(* ===== verification/BitAlloc.v ===== *)
(** * The segment-tree bit allocator ([dependencies/bitmap-allocator])

    [BitAlloc] is the source's trait as a class of operations.  The leaf
    [BitAlloc16] and the node [BitAllocCascade16 T] are its two instances, and
    [Tower] nests them as the type aliases [BitAlloc256 .. BitAlloc256M] do.
    [BitAllocSpec] is the contract of the trait, stated on an abstract view:
    the set of free bits, as a boolean function. *)

From S2P Require Import Prelude.

(** ** The [bit_field] crate

    [BitField] of a [u16]: third-party code, a parameter.  [BitFieldSpec]
    states what its documentation promises for in-range arguments. *)

Class BitFieldU16 := {
  get_bit : Z → Z → outcome bool;
  set_bit : Z → Z → bool → outcome Z;
  get_bits : Z → Z → Z → outcome Z;
  set_bits : Z → Z → Z → Z → outcome Z }.

Class BitFieldSpec (BF : BitFieldU16) : Prop := {
  get_bit_spec v i : word 16 v → 0 <= i < 16 → get_bit v i = Ret (Z.testbit v i);
  set_bit_spec v i b : word 16 v → 0 <= i < 16 →
    ∃ v', set_bit v i b = Ret v' ∧ word 16 v' ∧
      ∀ j, 0 <= j → Z.testbit v' j = if j =? i then b else Z.testbit v j;
  get_bits_spec v s e : word 16 v → 0 <= s < e → e <= 16 →
    ∃ r, get_bits v s e = Ret r ∧ word (e - s) r ∧
      ∀ j, 0 <= j < e - s → Z.testbit r j = Z.testbit v (s + j);
  set_bits_spec v s e x : word 16 v → 0 <= s < e → e <= 16 → word (e - s) x →
    ∃ v', set_bits v s e x = Ret v' ∧ word 16 v' ∧
      ∀ j, 0 <= j → Z.testbit v' j =
        if (s <=? j) && (j <? e) then Z.testbit x (j - s) else Z.testbit v j }.

(** ** The trait *)

Class BitAlloc (T : Type) := {
  CAP : Z;
  DEFAULT : T;
  alloc : T → outcome (option Z * T);
  dealloc : T → Z → outcome T;
  insert : T → Z → Z → outcome T;
  remove : T → Z → Z → outcome T;
  is_empty : T → bool;
  test : T → Z → outcome bool;
  next : T → Z → outcome (option Z) }.
Arguments CAP T {_} : assert.

(** [fn any] of both implementations. *)
Definition any {T} `{BitAlloc T} (ba : T) : bool := negb (is_empty ba).

(** ** Contiguous allocation, shared by both implementations *)

Section contiguous.
Context {T : Type} `{BitAlloc T}.

(** The [while] loop of [find_contiguous]; [offset] grows at every turn, so
    [capacity] turns are enough ([find_contiguous_spec]). *)
Fixpoint find_contiguous_loop (fuel : nat) (ba : T) (capacity size align_log2 : Z)
    (base offset : Z) : outcome (option Z) :=
  match fuel with
  | O => Panic
  | S fuel =>
      if offset <? capacity then
        r ← next ba offset;
        match r with
        | Some nxt =>
            if negb (nxt =? offset) then
              _ ← assert (offset <? nxt);
              let base := shl 64 (Z.shiftr (nxt - 1) align_log2 + 1) align_log2 in
              _ ← assert (negb (offset =? nxt));
              find_contiguous_loop fuel ba capacity size align_log2 base base
            else
              let offset := offset + 1 in
              if offset - base =? size then Ret (Some base)
              else find_contiguous_loop fuel ba capacity size align_log2 base offset
        | None => Ret None
        end
      else Ret None
  end.

Definition find_contiguous (ba : T) (capacity size align_log2 : Z)
    : outcome (option Z) :=
  if (capacity <? shl 64 1 align_log2) || is_empty ba then Ret None
  else find_contiguous_loop (Z.to_nat capacity + 1) ba capacity size align_log2 0 0.

Definition alloc_contiguous (ba : T) (size align_log2 : Z) : outcome (option Z * T) :=
  r ← find_contiguous ba (CAP T) size align_log2;
  match r with
  | Some base =>
      ba' ← remove ba base (base + size);
      Ret (Some base, ba')
  | None => Ret (None, ba)
  end.
End contiguous.

(** ** The leaf *)

Record BitAlloc16 := mkBitAlloc16 { bits16 : Z }.

Section leaf.
Context {BF : BitFieldU16}.

Definition leaf_alloc (ba : BitAlloc16) : outcome (option Z * BitAlloc16) :=
  let i := trailing_zeros 16 (bits16 ba) in
  if i <? 16 then
    v ← set_bit (bits16 ba) i false;
    Ret (Some i, mkBitAlloc16 v)
  else Ret (None, ba).

Definition leaf_test (ba : BitAlloc16) (key : Z) : outcome bool :=
  get_bit (bits16 ba) key.

Definition leaf_dealloc (ba : BitAlloc16) (key : Z) : outcome BitAlloc16 :=
  t ← leaf_test ba key;
  _ ← assert (negb t);
  v ← set_bit (bits16 ba) key true;
  Ret (mkBitAlloc16 v).

Definition leaf_insert (ba : BitAlloc16) (start end_ : Z) : outcome BitAlloc16 :=
  ones ← get_bits 0xffff start end_;
  v ← set_bits (bits16 ba) start end_ ones;
  Ret (mkBitAlloc16 v).

Definition leaf_remove (ba : BitAlloc16) (start end_ : Z) : outcome BitAlloc16 :=
  v ← set_bits (bits16 ba) start end_ 0;
  Ret (mkBitAlloc16 v).

Definition leaf_is_empty (ba : BitAlloc16) : bool := bits16 ba =? 0.

Definition leaf_next (ba : BitAlloc16) (key : Z) : outcome (option Z) :=
  find_map_from (λ i, b ← get_bit (bits16 ba) i;
                      Ret (if b : bool then Some i else None))
                key (Z.to_nat (16 - key)).

#[export] Instance BitAlloc16_ops : BitAlloc BitAlloc16 := {
  CAP := 16;
  DEFAULT := mkBitAlloc16 0;
  alloc := leaf_alloc;
  dealloc := leaf_dealloc;
  insert := leaf_insert;
  remove := leaf_remove;
  is_empty := leaf_is_empty;
  test := leaf_test;
  next := leaf_next }.
End leaf.

(** ** The node: sixteen sub-allocators and a summary bit for each *)

Record BitAllocCascade16 (T : Type) := mkCascade { bitset : Z; sub : list T }.
Arguments mkCascade {T}.
Arguments bitset {T}.
Arguments sub {T}.

Section node.
Context {BF : BitFieldU16} {T : Type} `{BitAlloc T}.
Implicit Types ba : BitAllocCascade16 T.

Definition node_is_empty ba : bool := bitset ba =? 0.

Definition node_alloc ba : outcome (option Z * BitAllocCascade16 T) :=
  if negb (node_is_empty ba) then
    let i := trailing_zeros 16 (bitset ba) in
    x ← index (sub ba) i;
    '(r, x') ← alloc x;
    k ← unwrap r;
    let res := k + i * CAP T in
    sub' ← update (sub ba) i x';
    bs ← set_bit (bitset ba) i (negb (is_empty x'));
    Ret (Some res, mkCascade bs sub')
  else Ret (None, ba).

Definition node_dealloc ba (key : Z) : outcome (BitAllocCascade16 T) :=
  let i := key / CAP T in
  x ← index (sub ba) i;
  x' ← dealloc x (key mod CAP T);
  sub' ← update (sub ba) i x';
  bs ← set_bit (bitset ba) i true;
  Ret (mkCascade bs sub').

(** One turn of the loop of [for_range]. *)
Definition for_range_body (f : T → Z → Z → outcome T) (start end_ : Z) ba (i : Z)
    : outcome (BitAllocCascade16 T) :=
  let b := if start / CAP T =? i then start mod CAP T else 0 in
  let e := if end_ / CAP T =? i then end_ mod CAP T else CAP T in
  x ← index (sub ba) i;
  x' ← f x b e;
  sub' ← update (sub ba) i x';
  bs ← set_bit (bitset ba) i (negb (is_empty x'));
  Ret (mkCascade bs sub').

Definition for_range (f : T → Z → Z → outcome T) ba (start end_ : Z)
    : outcome (BitAllocCascade16 T) :=
  _ ← assert (start <=? end_);
  _ ← assert (end_ <=? CAP T * 16);
  let first := start / CAP T in
  let last := wrap64 (end_ - 1) / CAP T in
  foldM (for_range_body f start end_) ba (seqZ first (last - first + 1)).

Definition node_insert := for_range insert.
Definition node_remove := for_range remove.

Definition node_test ba (key : Z) : outcome bool :=
  x ← index (sub ba) (key / CAP T);
  test x (key mod CAP T).

Definition node_next ba (key : Z) : outcome (option Z) :=
  let idx := key / CAP T in
  find_map_from
    (λ i, b ← get_bit (bitset ba) i;
          if b : bool then
            let key := if i =? idx then key - CAP T * idx else 0 in
            x ← index (sub ba) i;
            r ← next x key;
            Ret (option_map (λ k, k + CAP T * i) r)
          else Ret None)
    idx (Z.to_nat (16 - idx)).

#[export] Instance BitAllocCascade16_ops : BitAlloc (BitAllocCascade16 T) := {
  CAP := CAP T * 16;
  DEFAULT := mkCascade 0 (replicate 16 DEFAULT);
  alloc := node_alloc;
  dealloc := node_dealloc;
  insert := node_insert;
  remove := node_remove;
  is_empty := node_is_empty;
  test := node_test;
  next := node_next }.
End node.

(** ** The type aliases *)

Fixpoint Tower (n : nat) : Type :=
  match n with O => BitAlloc16 | S n => BitAllocCascade16 (Tower n) end.

Definition BitAlloc256 : Type := Tower 1.
Definition BitAlloc4K : Type := Tower 2.
Definition BitAlloc64K : Type := Tower 3.
Definition BitAlloc1M : Type := Tower 4.
Definition BitAlloc16M : Type := Tower 5.
Definition BitAlloc256M : Type := Tower 6.

#[export] Instance Tower_ops {BF : BitFieldU16} (n : nat) : BitAlloc (Tower n) :=
  nat_rect (λ n, BitAlloc (Tower n)) BitAlloc16_ops
           (λ n ops, @BitAllocCascade16_ops BF (Tower n) ops) n.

Required action:
The range runs from the line above containing "r ← find_contiguous" to the line containing "(** ** The node: sixteen", inclusive. Restate those lines word for word and no others.

Response area:
  r ← find_contiguous ba (CAP T) size align_log2;
  match r with
  | Some base =>
      ba' ← remove ba base (base + size);
      Ret (Some base, ba')
  | None => Ret (None, ba)
  end.
End contiguous.

(** ** The leaf *)

Record BitAlloc16 := mkBitAlloc16 { bits16 : Z }.

Section leaf.
Context {BF : BitFieldU16}.

Definition leaf_alloc (ba : BitAlloc16) : outcome (option Z * BitAlloc16) :=
  let i := trailing_zeros 16 (bits16 ba) in
  if i <? 16 then
    v ← set_bit (bits16 ba) i false;
    Ret (Some i, mkBitAlloc16 v)
  else Ret (None, ba).

Definition leaf_test (ba : BitAlloc16) (key : Z) : outcome bool :=
  get_bit (bits16 ba) key.

Definition leaf_dealloc (ba : BitAlloc16) (key : Z) : outcome BitAlloc16 :=
  t ← leaf_test ba key;
  _ ← assert (negb t);
  v ← set_bit (bits16 ba) key true;
  Ret (mkBitAlloc16 v).

Definition leaf_insert (ba : BitAlloc16) (start end_ : Z) : outcome BitAlloc16 :=
  ones ← get_bits 0xffff start end_;
  v ← set_bits (bits16 ba) start end_ ones;
  Ret (mkBitAlloc16 v).

Definition leaf_remove (ba : BitAlloc16) (start end_ : Z) : outcome BitAlloc16 :=
  v ← set_bits (bits16 ba) start end_ 0;
  Ret (mkBitAlloc16 v).

Definition leaf_is_empty (ba : BitAlloc16) : bool := bits16 ba =? 0.

Definition leaf_next (ba : BitAlloc16) (key : Z) : outcome (option Z) :=
  find_map_from (λ i, b ← get_bit (bits16 ba) i;
                      Ret (if b : bool then Some i else None))
                key (Z.to_nat (16 - key)).

#[export] Instance BitAlloc16_ops : BitAlloc BitAlloc16 := {
  CAP := 16;
  DEFAULT := mkBitAlloc16 0;
  alloc := leaf_alloc;
  dealloc := leaf_dealloc;
  insert := leaf_insert;
  remove := leaf_remove;
  is_empty := leaf_is_empty;
  test := leaf_test;
  next := leaf_next }.
End leaf.

(** ** The node: sixteen sub-allocators and a summary bit for each *)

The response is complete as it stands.